Byte Offset Length (bytes) Description
0 3 The first three bytes 6B 3C 90 disassemble to JMP SHORT 3C NOP. The reason for this is to jump over the disk format information. Since the first sector of the disk is loaded into ram at location 0x0000:0x7C00 and executed, without this jump, the processor would attempt to execute data that isn't code.
3 8 OEM Name (padded with spaces). This value determines in which system disk was formatted. MS-DOS checks this field to determine which other parts of the boot record can be relied on. Common values are IBM 3.3 (with two spaces between the "IBM" and the "3.3"), MSDOS5.0, MSWIN4.1 and mkdosfs.
11 2 The number of Bytes per sector (remember, all numbers are in the little-endian format).
13 1 Number of sectors per cluster.
14 2 Number of reserved sectors.
16 1 Number of File Allocation Tables (FAT's) on the storage media. Often this value is 2.
17 2 Number of directory entries (must be set so that the root directory occupies entire sectors).
19 2 The total sectors in the logical volume. If this value is 0, it means there are more than 65535 sectors in the volume, and the actual count is stored in "Large Sectors (bytes 32-35).
21 1 This Byte indicates the media descriptor type.
22 2 Number of sectors per FAT.
24 2 Number of sectors per track.
26 2 Number of heads or sides on the storage media.
28 4 Number of hidden sectors.
32 4 Large amount of sector on media. This field is set if there are more than 65,535 sectors in the volume.

Extended Boot Record

The extended boot record comes right after the standard boot record. It contains different information depending on whether this is a FAT 12, FAT 16, or FAT 32 storage media.

FAT 12 and FAT 16
Byte Offset Length (bytes) Description
36 1 Physical drive number. The values here are identical to the values returned by the BIOS interrupt 0x13. 0x00 for a floppy disk and 0x80 for hard disks.
37 1 Reserved field. In Windows NT bit 0 is a dirty flag to request chkdsk at boot time. bit 1 requests surface scan too.
38 1 Signature (must be 0x28 or 0x29).
39 4 ID (serial number) Used for tracking disks between computers. (For most purposes just ignore this field).
43 11 Volume label, padded with blanks (0x20).
54 8 System identifier string. This field is a string representation of the FAT file system type. It is padded with spaces.
FAT 32
Byte Offset Length (bytes) Meaning
36 4 The size of the File Allocation Table in bytes.
40 2 Flags.
42 1 Signature (must be 0x28 or 0x29).
39 2 FAT version number.
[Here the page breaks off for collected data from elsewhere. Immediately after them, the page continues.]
(** What the response decoder makes of the untyped map of a page. *)
Lemma decode_records h cursor data rest records : header_ok h ->
  validateFlowQueryUsageCounters (flowQueryUsageFromCompact (h_usage h)) = Ok tt ->
  readNativeCompactQueryPageData data = Ok (cursor, rest) ->
  blen records <= flowQueryMaxResponseRecords ->
  let raw := raw_envelope h ++ [(go "records", VArray None (VMap None <$> records)); (go "page", VMap None (raw_page cursor))] in
  forall r, decodeFlowQueryMapping raw = Ok r <->
  exists records', Forall2 text_record records records' /\
    validateFlowQueryRecordUsage (flowQueryUsageFromCompact (h_usage h)) (blen records) = Ok tt /\
    r = QueryResult flowQueryResultContract (Some records') (Some (typedNativeCompactQueryPage cursor).1) None
          (header_quality h) (flowQueryUsageFromCompact (h_usage h))
          (raw_envelope h ++ [(go "records", VArray None (VMap None <$> records')); (go "page", VMap None (raw_page cursor))]).
Proof.
  intros Hh Hu Hpage Hl raw r. unfold decodeFlowQueryMapping.
  change (requiredFlowQueryStringField raw (go "version")) with (@Ok queryError gstr flowQueryResultContract). cbn [rbind].
  rewrite bool_decide_true by done. cbn [negb].
  change (field_of (go "quality") raw) with (VMap None (nativeCompactQueryRawQuality (h_quality h))).
  rewrite decode_quality by done. cbn [rbind].
  change (field_of (go "usage") raw) with (VMap None (nativeCompactQueryRawUsage (h_usage h))).
  rewrite decode_usage, Hu by done. cbn [rbind].
  change (assoc_has (go "records") raw) with true. change (assoc_has (go "result") raw) with false. cbn [Bool.eqb].
  change (field_of (go "records") raw) with (VArray None (VMap None <$> records)).
  change (field_of (go "page") raw) with (VMap None (raw_page cursor)). rewrite (decode_page _ _ _ Hpage).
  rewrite rbind_ok. cbn [rbind]. setoid_rewrite rbind_ok.
  split.
  - intros (l & Hrec & [] & Hv & [= <-]). apply recordMaps_ok in Hrec; [|done]. exists l. split; [done|].
    unfold blen in *. rewrite <- (Forall2_length _ _ _ Hrec) in Hv. done.
  - intros (l & Hrec & Hv & ->). exists l. split; [by apply recordMaps_ok|]. exists tt.
    unfold blen in *. by rewrite <- (Forall2_length _ _ _ Hrec).
Qed.

(** And of a count. *)
Lemma decode_count h count : header_ok h ->
  validateFlowQueryUsageCounters (flowQueryUsageFromCompact (h_usage h)) = Ok tt -> 0 <= count <= max_int64 ->
  let raw := raw_envelope h ++ [(go "result", count_result count)] in
  decodeFlowQueryMapping raw =
  let! _ := validateFlowQueryCountUsage (flowQueryUsageFromCompact (h_usage h)) in
  Ok (QueryResult flowQueryResultContract None None (Some count) (header_quality h) (flowQueryUsageFromCompact (h_usage h)) raw).
Proof.
  intros Hh Hu Hc raw. unfold decodeFlowQueryMapping.
  change (requiredFlowQueryStringField raw (go "version")) with (@Ok queryError gstr flowQueryResultContract). cbn [rbind].
  rewrite bool_decide_true by done. cbn [negb].
  change (field_of (go "quality") raw) with (VMap None (nativeCompactQueryRawQuality (h_quality h))).
  rewrite decode_quality by done. cbn [rbind].
  change (field_of (go "usage") raw) with (VMap None (nativeCompactQueryRawUsage (h_usage h))).
  rewrite decode_usage, Hu by done. cbn [rbind].
  change (assoc_has (go "records") raw) with false. change (assoc_has (go "result") raw) with true.
  change (assoc_has (go "page") raw) with false. cbn [Bool.eqb].
  change (field_of (go "result") raw) with (count_result count).
  set (fields := [(go "kind", VBytes (go "count")); (go "value", VInt IInt64 count)]).
  change (nativeMapOf (count_result count)) with (@Ok queryError mapping fields). cbn [rbind].
  change (requiredFlowQueryStringField fields (go "kind")) with (@Ok queryError gstr (go "count")). cbn [rbind].
  rewrite bool_decide_true by done. cbn [negb].
  change (field_of (go "value") fields) with (VInt IInt64 count). unfold nonNegativeResponseInteger, flowQueryUint64.
  destruct (Z.leb_spec 0 count); [|lia]. by destruct (Z.ltb_spec max_int64 count); [lia|].
Qed.

Lemma recordCount_range data count rest : readRecordCount data = Ok (count, rest) -> 0 <= count <= flowQueryMaxResponseRecords.
Proof.
  unfold readRecordCount. destruct (blen data <? 4); [done|].
  destruct (nativeCompactQueryMaxRecords <? _) eqn:E; [done|]. intros [= <- _]. z_tests. split; [apply be_decode_range|done].
Qed.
The high byte is the major version and the low byte is the minor version. FAT drivers should respect this field.
44 4 The cluster number of the root directory. Often this filed is set to 2.
48 2 The cluster number of the FSInfo structure.
50 2 The cluster number of the backup boot sector.
52 12 Reserved. When the volume is formated these bytes should be zero.
64 1 Drive number. The values here are identical to the values returned by the BIOS interrupt 0x13. 0x00 for a floppy disk and 0x80 for hard disks.
65 1 Flags in windows NT. Reserved otherwise.
66 1 Signature (must be 0x28 or 0x29).
67 4 VolumeID 'Serial' number. Used for tracking volumes between computers. You can ignore this if you want.
71 11 Volume label string. This field is padded with spaces.
82 8 System identifier string. Always "FAT32 ".

File Allocation Table

The File Allocation Table (FAT) is a table stored on the storage media that indicates the status and location of all data clusters that are on the disk. It can be considered the "table of contents" of a disk. The cluster may be available for use, it may be reserved by the operating system, it may be unavailable due to a bad sector on the disk, or it may be in use by a file. The clusters of a file need not be right next to each other on the disk. In fact it is likely that they are scattered widely throughout the disk. The FAT allows the operating system to follow the "chain" of clusters in a file.

FAT 12

FAT 12 uses 12 bits to address the clusters on the disk. Each 12 bit entry in the FAT points to the next cluster of a file on the disk. Given a valid cluster number, here is how you extract the value of the next cluster in the cluster chain:

unsigned char FAT_table[cluster_size];
unsigned int fat_offset = active_cluster + (active_cluster / 2);// multiply by 1.5
unsigned int fat_sector = first_fat_sector + (fat_offset / cluster_size);
unsigned int ent_offset = fat_offset % cluster_size;

//at this point you need to read from sector "fat_sector" on the disk into "FAT_table".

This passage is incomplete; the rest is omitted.